● Work item:
In the records below, find the lines that include "decodes" and copy each.

### Data supplied ###

Definition URLEntity : list field :=
  [fld "Start" "start" TInt64; fld "End" "end" TInt64;
   fld "DisplayURL" "display_url" TString;
   fld "ExpandedURL" "expanded_url" TString;
   fld "URL" "url" TString;
   fld "UnwoundURL" "unwound_url" TString].

Definition MentionEntity : list field :=
  [fld "Start" "start" TInt64; fld "End" "end" TInt64;
   fld "Username" "username" TString].

Definition Entities : list field :=
  [fld "Hashtags" "hashtags" (TSlice (TNamed "TagEntity"));
   fld "Urls" "urls" (TSlice (TNamed "URLEntity"));
   fld "UserMentions" "user_mentions" (TSlice (TNamed "MentionEntity"));
   fld "Annotations" "annotations" (TSlice (TNamed "ContextAnnotation"));
   fld "Cashtags" "cashtags" (TSlice (TNamed "TagEntity"))].

Definition MediaMetrics : list field :=
  [fld "Playback0Count" "playback_0_count" TInt64;
   fld "Playback25Count" "playback_25_count" TInt64;
   fld "Playback50Count" "playback_50_count" TInt64;
   fld "Playback75Count" "playback_75_count" TInt64;
   fld "Playback100Count" "playback_100_count" TInt64;
   fld "ViewCount" "view_count" TInt64].

Definition MediaEntity : list field :=
  [fld "MediaKey" "media_key" TString;
   fld "DurationMillis" "duration_ms" TInt64;
   fld "Height" "height" TInt64;
   fld "NonPublicMetrics" "non_public_metrics" (TNamed "MediaMetrics");
   fld "OrganicMetrics" "organic_metrics" (TNamed "MediaMetrics");
   fld "Type" "type" TString;
   fld "PreviewImageURL" "preview_image_url" TString;
   fld "PromotedMetrics" "promoted_metrics" (TNamed "MediaMetrics");
   fld "PublicMetrics" "public_metrics" (TNamed "MediaMetrics");
   fld "Width" "width" TInt64;
   fld "AltText" "alt_text" TString].

Definition UserEntities : list field :=
  [fld "URL" "url" (TNamed "Entities");
   fld "Description" "description" (TNamed "Entities")].

Definition ExtendedEntity : list field :=
  [fld "Media" "media" (TSlice (TNamed "MediaEntity"))].

Definition UserPublicMetrics : list field :=
  [fld "FollowersCount" "followers_count" TInt64;
   fld "FollowingCount" "following_count" TInt64;
   fld "TweetCount" "tweet_count" TInt64;
   fld "ListedCount" "listed_count" TInt64].

Definition User : list field :=
  [fld "ID" "id" TString;
   fld "Name" "name" TString;
   fld "Username" "username" TString;
   fld "CreatedAt" "created_at" TString;
   fld "Description" "description" TString;
   fld "Entities" "entities" (TPtr (TNamed "UserEntities"));
   fld "Location" "location" TString;
   fld "PinnedTweetID" "pinned_tweet_id" TString;
   fld "ProfileImageURL" "profile_image_url" TString;
   fld "Protected" "protected" TBool;
   fld "PublicMetrics" "public_metrics" (TNamed "UserPublicMetrics");
   fld "URL" "url" TString;
   fld "Verified" "verified" TBool;
   fld "Withheld" "withheld" (TNamed "Withheld")].

Definition Tweet : list field :=
  [fld "Attachments" "attachments"
     (TStruct [fld "MediaKeys" "media_keys" (TSlice TString);
               fld "PollID" "poll_id" (TSlice TString)]);
   fld "AuthorID" "author_id" TString;
   fld "ContextAnnotations" "context_annotations"
     (TSlice (TPtr (TNamed "ContextAnnotation")));
   fld "ConversationID" "conversation_id" TString;
   fld "CreatedAt" "created_at" TString;
   fld "Entities" "entities" (TNamed "Entities");
   fld "Geo" "geo" (TPtr (TNamed "Geo"));
   fld "Includes" "includes" (TPtr (TNamed "Includes"));
   fld "ID" "id" TString;
   fld "InReplyToStatusID" "in_reply_to_status_id" TString;
   fld "InReplyToUserID" "in_reply_to_user_id" TString;
   fld "Lang" "lang" TString;
   fld "PossiblySensitive" "possibly_sensitive" TBool;
   fld "ReferencedTweets" "referenced_tweets"
     (TStruct [fld "Type" "type" TString; fld "ID" "id" TString]);
   fld "PublicMetrics" "public_metrics" (TPtr (TNamed "Metrics"));
   fld "NonPublicMetrics" "non_public_metrics" (TPtr (TNamed "Metrics"));
   fld "OrganicMetrices" "organic_metrics" (TPtr (TNamed "Metrics"));
   fld "PromotedMetrics" "promoted_metrics" (TPtr (TNamed "Metrics"));
   fld "ReplySettings" "reply_settings" TString;
   fld "Source" "source" TString;
   fld "Text" "text" TString;
   fld "Withheld" "withheld" (TPtr (TNamed "Withheld"))].

Definition Includes : list field :=
  [fld "Tweets" "tweets" (TSlice (TPtr (TNamed "Tweet")));
   fld "Users" "users" (TSlice (TPtr (TNamed "User")));
   fld "Media" "media" (TSlice (TPtr (TNamed "MediaEntity")));
   fld "Places" "places" (TSlice (TPtr (TNamed "Place")));
   fld "Polls" "polls" (TSlice (TPtr (TNamed "Poll")))].

Definition StreamData : list field :=
  [fld "Tweet" "data" (TPtr (TNamed "Tweet"));
   fld "Includes" "includes" (TPtr (TNamed "Includes"));
   fld "Attachments" "attachments" (TPtr (TNamed "ExtendedEntity"));
   fld "MatchingRules" "matching_rules"
     (TSlice (TStruct [fld "Id" "id" TString; fld "Tag" "tag" TString]))].

Definition declared : list (string * list field) :=
  [("Geo", Geo); ("Withheld", Withheld); ("Metrics", Metrics);
   ("ContextAnnotation", ContextAnnotation); ("PollOption", PollOption);
   ("Poll", Poll); ("Place", Place); ("TagEntity", TagEntity);
   ("URLEntity", URLEntity); ("MentionEntity", MentionEntity);
   ("Entities", Entities); ("MediaMetrics", MediaMetrics);
   ("MediaEntity", MediaEntity); ("UserEntities", UserEntities);
   ("ExtendedEntity", ExtendedEntity);
   ("UserPublicMetrics", UserPublicMetrics); ("User", User);
   ("Tweet", Tweet); ("Includes", Includes); ("StreamData", StreamData)].

Definition decls (name : string) : list field :=
  match List.find (λ d : string * list field, bool_decide (d.1 = name)) declared with
  | Some d => d.2
  | None => []
  end.

(** The types [decodeMessage] decodes into whose declarations are in
    files of the package other than the ones at hand: the eight notice
    envelopes, [FriendsList] and [Event]. They are parameters of the
    classifier. *)
Class Declarations := {
  directMessageNotice : gotype;
  statusDeletionNotice : gotype;
  locationDeletionNotice : gotype;
  streamLimitNotice : gotype;
  statusWithheldNotice : gotype;
  userWithheldNotice : gotype;
  streamDisconnectNotice : gotype;
  stallWarningNotice : gotype;
  FriendsList : gotype;
  Event : gotype;
}.

End Types.

(** ** The message classifier *)

Export Json Types.

(** What is sent on [Messages]: an [interface{}] whose dynamic type is a
    pointer to one of the message structs, a [map[string]interface{}], or
    an [error]. *)
Inductive Message :=
| MTweet (tweet : goval)
| MDirectMessage (dm : goval)
| MStatusDeletion (d : goval)
| MLocationDeletion (d : goval)
| MStreamLimit (l : goval)
| MStatusWithheld (w : goval)
| MUserWithheld (w : goval)
| MStreamDisconnect (d : goval)
| MStallWarning (w : goval)
| MFriendsList (f : goval)
| MEvent (e : goval)
| MStreamData (d : goval)
| MData (data : goval)
| MError (err : error).

(** [hasPath] returns true if the map contains the given key, false
    otherwise; a nil map contains no key. *)
Definition hasPath (data : goval) (key : string) : bool :=
  match data with
  | VMap m => bool_decide (is_Some (m !! key))
  | _ => false
  end.

(** [v := new(T); json.Unmarshal(token, v)] *)
Definition unmarshal (token : string) (t : gotype) : goval * option error :=
  Unmarshal decls token t.

(** [v.f1.f2...] for [v] of type [t] *)
Definition get (t : gotype) (v : goval) (path : list string) : goval :=
  (foldl (select decls) (t, v) path).2.

Section Classifier.
Context {D : Declarations}.

(** [decodeMessage] determines the message type from known data keys,
    allocates at most one message struct, and JSON decodes the token
    into the message. The error of that decoding is not looked at. *)
Definition decodeMessage (token : string) (data : goval) : Message :=
  if hasPath data "retweet_count" then
    let '(tweet, _) := unmarshal token (TNamed "Tweet") in
    MTweet tweet
  else if hasPath data "direct_message" then
    let '(notice, _) := unmarshal token directMessageNotice in
    MDirectMessage (get directMessageNotice notice ["DirectMessage"])
  else if hasPath data "delete" then
    let '(notice, _) := unmarshal token statusDeletionNotice in
    MStatusDeletion (get statusDeletionNotice notice ["Delete"; "StatusDeletion"])
  else if hasPath data "scrub_geo" then
    let '(notice, _) := unmarshal token locationDeletionNotice in
    MLocationDeletion (get locationDeletionNotice notice ["ScrubGeo"])
  else if hasPath data "limit" then
    let '(notice, _) := unmarshal token streamLimitNotice in
    MStreamLimit (get streamLimitNotice notice ["Limit"])
  else if hasPath data "status_withheld" then
    let '(notice, _) := unmarshal token statusWithheldNotice in
    MStatusWithheld (get statusWithheldNotice notice ["StatusWithheld"])
  else if hasPath data "user_withheld" then
    let '(notice, _) := unmarshal token userWithheldNotice in
    MUserWithheld (get userWithheldNotice notice ["UserWithheld"])
  else if hasPath data "disconnect" then
    let '(notice, _) := unmarshal token streamDisconnectNotice in
    MStreamDisconnect (get streamDisconnectNotice notice ["StreamDisconnect"])
  else if hasPath data "warning" then
    let '(notice, _) := unmarshal token stallWarningNotice in
    MStallWarning (get stallWarningNotice notice ["StallWarning"])
  else if hasPath data "friends" then
    let '(friendsList, _) := unmarshal token FriendsList in
    MFriendsList friendsList
  else if hasPath data "event" then
    let '(event, _) := unmarshal token Event in
    MEvent event
  else if hasPath data "matching_rules" then
    let '(streamData, _) := unmarshal token (TNamed "StreamData") in
    MStreamData streamData
  else
    MData data.

(** [getMessage] unmarshals the token and returns a message struct, if
    the type can be determined. Otherwise, returns the token
    unmarshalled into a data map or the unmarshal error. *)
Definition getMessage (token : string) : Message :=
  let '(data, err) := unmarshal token TMapAny in
  match err with
  | Some e => MError e
  | None => decodeMessage token data
  end.

(** *** The classification as the specification words it

    An ordered table of keys and shapes; the first key of the table that
    is present selects the shape; an envelope is unwrapped to the one
    payload it holds. *)
Inductive shape :=
| Tweet_shape
| DirectMessage_shape
| StatusDeletionNotice_shape
| LocationDeletionNotice_shape
| StreamLimitNotice_shape
| StatusWithheldNotice_shape
| UserWithheldNotice_shape
| StreamDisconnectNotice_shape
| StallWarningNotice_shape
| FriendsList_shape
| Event_shape
| StreamEnvelope_shape.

###

● Answer section:
(** The types [decodeMessage] decodes into whose declarations are in
    allocates at most one message struct, and JSON decodes the token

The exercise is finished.